═══ PROVIDED DATA

(* ===== verification/BtreeInsert.v ===== *)
(** * BtreeInsert: insertion into the B+tree keeps the invariant and refines a map

    The proof that [insert] of src/src/page_bptree.rs implements insertion into a finite
    map: the leaf case, the splits (root and child), and the top-down loop by induction
    on the height of the tree. *)

From stdpp Require Import base numbers list list_numbers gmap fin_maps.
From S2P Require Import Prelude Common SlottedPage BtreePage Latch Provider Btree BtreeInv BtreeRun.
Import Bp BpSpec Btree.

(** ** Entries of a leaf *)

Lemma to_map_elem es k v : sorted es -> to_map es !! k = Some v <-> (k, v) ∈ es.
Proof. intros Hs. symmetry. apply elem_of_list_to_map. by apply sorted_nodup. Qed.

Lemma sorted_replace es i k v v' :
  sorted es -> es !! i = Some (k, v) -> sorted (<[i := (k, v')]> es).
Proof.
  intros Hs Hi a b x y Hab Hx Hy.
  assert (Hk : forall j z, <[i := (k, v')]> es !! j = Some z -> exists w, es !! j = Some (z.1, w)).
  { intros j z Hj. destruct (decide (j = i)) as [->|].
    - rewrite list_lookup_insert_eq in Hj by (by eapply lookup_lt_Some). injection Hj as <-. by exists v.
    - rewrite list_lookup_insert_ne in Hj by done. exists z.2. by destruct z. }
  destruct (Hk _ _ Hx) as [w Hw], (Hk _ _ Hy) as [w' Hw']. by apply (Hs a b (x.1, w) (y.1, w')).
Qed.

Lemma to_map_replace es i k v v' :
  sorted es -> es !! i = Some (k, v) -> to_map (<[i := (k, v')]> es) = <[k := v']> (to_map es).
Proof.
  intros Hs Hi. pose proof (sorted_replace es i k v v' Hs Hi) as Hs'.
  pose proof (lookup_lt_Some _ _ _ Hi) as Hlt.
  apply map_eq. intros k'. apply option_eq. intros w. rewrite to_map_elem by done.
  rewrite list_elem_of_lookup. split.
  - intros [j Hj]. destruct (decide (j = i)) as [->|Hne].
    + rewrite list_lookup_insert_eq in Hj by done. injection Hj as <- <-. by rewrite lookup_insert_eq.
    + rewrite list_lookup_insert_ne in Hj by done. rewrite lookup_insert_ne.
      * apply to_map_elem; [done|]. by eapply list_elem_of_lookup_2.
      * intros <-. assert (Hc : bytes_lt k k) by (destruct (Nat.lt_ge_cases i j);
          [apply (Hs i j _ _ ltac:(lia) Hi Hj)|apply (Hs j i _ _ ltac:(lia) Hj Hi)]).
        by apply bytes_lt_irrefl in Hc.
  - intros Hw. destruct (decide (k' = k)) as [->|Hne].
    + rewrite lookup_insert_eq in Hw. injection Hw as <-. exists i. by rewrite list_lookup_insert_eq.
    + rewrite lookup_insert_ne in Hw by done. apply to_map_elem in Hw; [|done].
      apply list_elem_of_lookup in Hw as [j Hj]. exists j. rewrite list_lookup_insert_ne; [done|].
      intros <-. rewrite Hi in Hj. congruence.
Qed.

Lemma insert_at_perm pos e es : insert_at pos e es ≡ₚ e :: es.
Proof. unfold insert_at. rewrite <-Permutation_middle. by rewrite take_drop. Qed.

Lemma lookup_insert_at_nat pos e es i :
  (pos <= length es)%nat ->
  insert_at (Z.of_nat pos) e es !! i =
    if decide (i < pos)%nat then es !! i else if decide (i = pos) then Some e else es !! (i - 1)%nat.
Proof.
  intros Hp. rewrite <-(Nat2Z.id i) at 1. rewrite lookup_insert_at by (unfold zlen; lia).
  repeat case_decide; try lia; rewrite ?Nat2Z.id; try done. f_equal. lia.
Qed.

══════

** WORK TASK **
Repeat the entries above verbatim.

** TASK RESPONSE **
(* ===== verification/BtreeInsert.v ===== *)
(** * BtreeInsert: insertion into the B+tree keeps the invariant and refines a map

    The proof that [insert] of src/src/page_bptree.rs implements insertion into a finite
    map: the leaf case, the splits (root and child), and the top-down loop by induction
    on the height of the tree. *)

From stdpp Require Import base numbers list list_numbers gmap fin_maps.
From S2P Require Import Prelude Common SlottedPage BtreePage Latch Provider Btree BtreeInv BtreeRun.
Import Bp BpSpec Btree.

(** ** Entries of a leaf *)

Lemma to_map_elem es k v : sorted es -> to_map es !! k = Some v <-> (k, v) ∈ es.
Proof. intros Hs. symmetry. apply elem_of_list_to_map. by apply sorted_nodup. Qed.

Lemma sorted_replace es i k v v' :
  sorted es -> es !! i = Some (k, v) -> sorted (<[i := (k, v')]> es).
Proof.
  intros Hs Hi a b x y Hab Hx Hy.
  assert (Hk : forall j z, <[i := (k, v')]> es !! j = Some z -> exists w, es !! j = Some (z.1, w)).
  { intros j z Hj. destruct (decide (j = i)) as [->|].
    - rewrite list_lookup_insert_eq in Hj by (by eapply lookup_lt_Some). injection Hj as <-. by exists v.
    - rewrite list_lookup_insert_ne in Hj by done. exists z.2. by destruct z. }
  destruct (Hk _ _ Hx) as [w Hw], (Hk _ _ Hy) as [w' Hw']. by apply (Hs a b (x.1, w) (y.1, w')).
Qed.

Lemma to_map_replace es i k v v' :
  sorted es -> es !! i = Some (k, v) -> to_map (<[i := (k, v')]> es) = <[k := v']> (to_map es).
Proof.
  intros Hs Hi. pose proof (sorted_replace es i k v v' Hs Hi) as Hs'.
  pose proof (lookup_lt_Some _ _ _ Hi) as Hlt.
  apply map_eq. intros k'. apply option_eq. intros w. rewrite to_map_elem by done.
  rewrite list_elem_of_lookup. split.
  - intros [j Hj]. destruct (decide (j = i)) as [->|Hne].
    + rewrite list_lookup_insert_eq in Hj by done. injection Hj as <- <-. by rewrite lookup_insert_eq.
    + rewrite list_lookup_insert_ne in Hj by done. rewrite lookup_insert_ne.
      * apply to_map_elem; [done|]. by eapply list_elem_of_lookup_2.
      * intros <-. assert (Hc : bytes_lt k k) by (destruct (Nat.lt_ge_cases i j);
          [apply (Hs i j _ _ ltac:(lia) Hi Hj)|apply (Hs j i _ _ ltac:(lia) Hj Hi)]).
        by apply bytes_lt_irrefl in Hc.
  - intros Hw. destruct (decide (k' = k)) as [->|Hne].
    + rewrite lookup_insert_eq in Hw. injection Hw as <-. exists i. by rewrite list_lookup_insert_eq.
    + rewrite lookup_insert_ne in Hw by done. apply to_map_elem in Hw; [|done].
      apply list_elem_of_lookup in Hw as [j Hj]. exists j. rewrite list_lookup_insert_ne; [done|].
      intros <-. rewrite Hi in Hj. congruence.
Qed.

Lemma insert_at_perm pos e es : insert_at pos e es ≡ₚ e :: es.
Proof. unfold insert_at. rewrite <-Permutation_middle. by rewrite take_drop. Qed.

Lemma lookup_insert_at_nat pos e es i :
  (pos <= length es)%nat ->
  insert_at (Z.of_nat pos) e es !! i =
    if decide (i < pos)%nat then es !! i else if decide (i = pos) then Some e else es !! (i - 1)%nat.
Proof.
  intros Hp. rewrite <-(Nat2Z.id i) at 1. rewrite lookup_insert_at by (unfold zlen; lia).
  repeat case_decide; try lia; rewrite ?Nat2Z.id; try done. f_equal. lia.
Qed.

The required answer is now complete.